Zamanın Kapıları’nı pandemi sürecinde hepimizin eve kapandığı dönemde yazdım. En başta bir aşk romanı yazmak istemiştim ama kalemim beni çok farklı bir noktaya sürükledi. Bunda belki de uzun yılar iş dünyasında uluslararası bir firmada çalıştıktan sonra pandeminin başında işten ayrılmam da etkili oldu. Roman, Maslak Yedikule arasında geçiyor. Beyaz yakalı olarak çalışırken pek çok üst düzey yöneticiyle tanışma ve iş yapma fırsatım oldu. Onların toplum içindeki parlak duruşlarının arkasındaki karanlık koridorlara defalarca şahit oldum. İçlerinde toplumun tanıdığı isimler de var. En başta sosyal medyadaki o cafcaflı duruşların aslında gerçek olmadığını görmek beni şaşırtmıştı. Sonra bu yaşadıklarımı, deneyimlerimi kurgulayarak yazdığım romanda anlatmaya çalıştım.

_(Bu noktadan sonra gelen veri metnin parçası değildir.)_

Definition set_ad_mixers (x : list Z) (r : audio_device) : audio_device :=
  AudioDevice x (ad_mode r) (ad_active_input r) (ad_primary r) (ad_in_call r) (ad_mic_mute r)
    (ad_tty_mode r) (ad_bluetooth_nrec r) (ad_screen_off r) (ad_ref_cnt r) (ad_usecases r)
    (ad_lr_swap r) (ad_dualmic r) (ad_ns r) (ad_st r) .
#[global] Arguments set_ad_mixers _ _ /.
Definition set_ad_mode (x : Z) (r : audio_device) : audio_device :=
  AudioDevice (ad_mixers r) x (ad_active_input r) (ad_primary r) (ad_in_call r) (ad_mic_mute r)
    (ad_tty_mode r) (ad_bluetooth_nrec r) (ad_screen_off r) (ad_ref_cnt r) (ad_usecases r)
    (ad_lr_swap r) (ad_dualmic r) (ad_ns r) (ad_st r) .
#[global] Arguments set_ad_mode _ _ /.
Definition set_ad_active_input (x : option nat) (r : audio_device) : audio_device :=
  AudioDevice (ad_mixers r) (ad_mode r) x (ad_primary r) (ad_in_call r) (ad_mic_mute r)
    (ad_tty_mode r) (ad_bluetooth_nrec r) (ad_screen_off r) (ad_ref_cnt r) (ad_usecases r)
    (ad_lr_swap r) (ad_dualmic r) (ad_ns r) (ad_st r) .
#[global] Arguments set_ad_active_input _ _ /.
Definition set_ad_primary (x : option nat) (r : audio_device) : audio_device :=
  AudioDevice (ad_mixers r) (ad_mode r) (ad_active_input r) x (ad_in_call r) (ad_mic_mute r)
    (ad_tty_mode r) (ad_bluetooth_nrec r) (ad_screen_off r) (ad_ref_cnt r) (ad_usecases r)
    (ad_lr_swap r) (ad_dualmic r) (ad_ns r) (ad_st r) .
#[global] Arguments set_ad_primary _ _ /.
Definition set_ad_in_call (x : bool) (r : audio_device) : audio_device :=
  AudioDevice (ad_mixers r) (ad_mode r) (ad_active_input r) (ad_primary r) x (ad_mic_mute r)
    (ad_tty_mode r) (ad_bluetooth_nrec r) (ad_screen_off r) (ad_ref_cnt r) (ad_usecases r)
    (ad_lr_swap r) (ad_dualmic r) (ad_ns r) (ad_st r) .
#[global] Arguments set_ad_in_call _ _ /.
Definition set_ad_mic_mute (x : bool) (r : audio_device) : audio_device :=
  AudioDevice (ad_mixers r) (ad_mode r) (ad_active_input r) (ad_primary r) (ad_in_call r) x
    (ad_tty_mode r) (ad_bluetooth_nrec r) (ad_screen_off r) (ad_ref_cnt r) (ad_usecases r)
    (ad_lr_swap r) (ad_dualmic r) (ad_ns r) (ad_st r) .
#[global] Arguments set_ad_mic_mute _ _ /.
Definition set_ad_tty_mode (x : Z) (r : audio_device) : audio_device :=
  AudioDevice (ad_mixers r) (ad_mode r) (ad_active_input r) (ad_primary r) (ad_in_call r)
    (ad_mic_mute r) x (ad_bluetooth_nrec r) (ad_screen_off r) (ad_ref_cnt r) (ad_usecases r)
    (ad_lr_swap r) (ad_dualmic r) (ad_ns r) (ad_st r) .
#[global] Arguments set_ad_tty_mode _ _ /.
Definition set_ad_bluetooth_nrec (x : bool) (r : audio_device) : audio_device :=
  AudioDevice (ad_mixers r) (ad_mode r) (ad_active_input r) (ad_primary r) (ad_in_call r)
    (ad_mic_mute r) (ad_tty_mode r) x (ad_screen_off r) (ad_ref_cnt r) (ad_usecases r)
    (ad_lr_swap r) (ad_dualmic r) (ad_ns r) (ad_st r) .
#[global] Arguments set_ad_bluetooth_nrec _ _ /.
Definition set_ad_screen_off (x : bool) (r : audio_device) : audio_device :=
  AudioDevice (ad_mixers r) (ad_mode r) (ad_active_input r) (ad_primary r) (ad_in_call r)
    (ad_mic_mute r) (ad_tty_mode r) (ad_bluetooth_nrec r) x (ad_ref_cnt r) (ad_usecases r)
    (ad_lr_swap r) (ad_dualmic r) (ad_ns r) (ad_st r) .
#[global] Arguments set_ad_screen_off _ _ /.
Definition set_ad_ref_cnt (x : list Z) (r : audio_device) : audio_device :=
  AudioDevice (ad_mixers r) (ad_mode r) (ad_active_input r) (ad_primary r) (ad_in_call r)
    (ad_mic_mute r) (ad_tty_mode r) (ad_bluetooth_nrec r) (ad_screen_off r) x (ad_usecases r)
    (ad_lr_swap r) (ad_dualmic r) (ad_ns r) (ad_st r) .
#[global] Arguments set_ad_ref_cnt _ _ /.
Definition set_ad_usecases (x : list audio_usecase) (r : audio_device) : audio_device :=
  AudioDevice (ad_mixers r) (ad_mode r) (ad_active_input r) (ad_primary r) (ad_in_call r)
    (ad_mic_mute r) (ad_tty_mode r) (ad_bluetooth_nrec r) (ad_screen_off r) (ad_ref_cnt r) x
    (ad_lr_swap r) (ad_dualmic r) (ad_ns r) (ad_st r) .
#[global] Arguments set_ad_usecases _ _ /.
Definition set_ad_lr_swap (x : bool) (r : audio_device) : audio_device :=
  AudioDevice (ad_mixers r) (ad_mode r) (ad_active_input r) (ad_primary r) (ad_in_call r)
    (ad_mic_mute r) (ad_tty_mode r) (ad_bluetooth_nrec r) (ad_screen_off r) (ad_ref_cnt r)
    (ad_usecases r) x (ad_dualmic r) (ad_ns r) (ad_st r) .
#[global] Arguments set_ad_lr_swap _ _ /.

“İstanbul tarihi ile yakından ilgilendim”

İstanbul'un mimari yapıları ve mekanları hikayelerinizde ne tür bir rol oynuyor?

Kendimi İstanbullu bir yazar olarak görüyorum. İstanbul’un Antikçağdan buyana oldukça etkileyici ve zaman zaman da gizem dolu bir tarihi var. Yüksek lisanstan sonra arkeoloji ve tarihten çok farklı bir alana yönelip, iş dünyasına atılsam da hep arkeolojiyi takip ettim. Yakından ilgilendiğim konuların başında İstanbul tarihi geliyordu. Günlük hayatta İstanbul’un trafiğinden, yanlış yönde şehirleşmesinden, artan nüfusun getirdiği sıkıntılardan, yitirdiğimiz kültürel miraslardan hep dert yanarız. Ben de zaman zaman bu gruba dahil oluyorum. Yine de kentin tarihini bilince aslında dünyada az sayıda şehrin sahip olduğu büyük bir hazinenin içinde yaşadığımızı biliyorum. Yarımburgaz mağarasını saymazsak kökeni Neolitik çağa/ yaklaşık 8500 yıl öncesine inen bir yerleşim yeri İstanbul. Başakşehir’deki Yarımburgaz mağarası buluntuları ise bizi Paleolitik döneme yani bildiğimiz eski taş çağına kadar götürüyor. Bu kadar muazzam bir kentin tarihi eserleri benim için çok kıymetli. Elimden geldiğince kitaplarımda bu tarihi değerlere, insani birikime ışık tutmak istiyorum.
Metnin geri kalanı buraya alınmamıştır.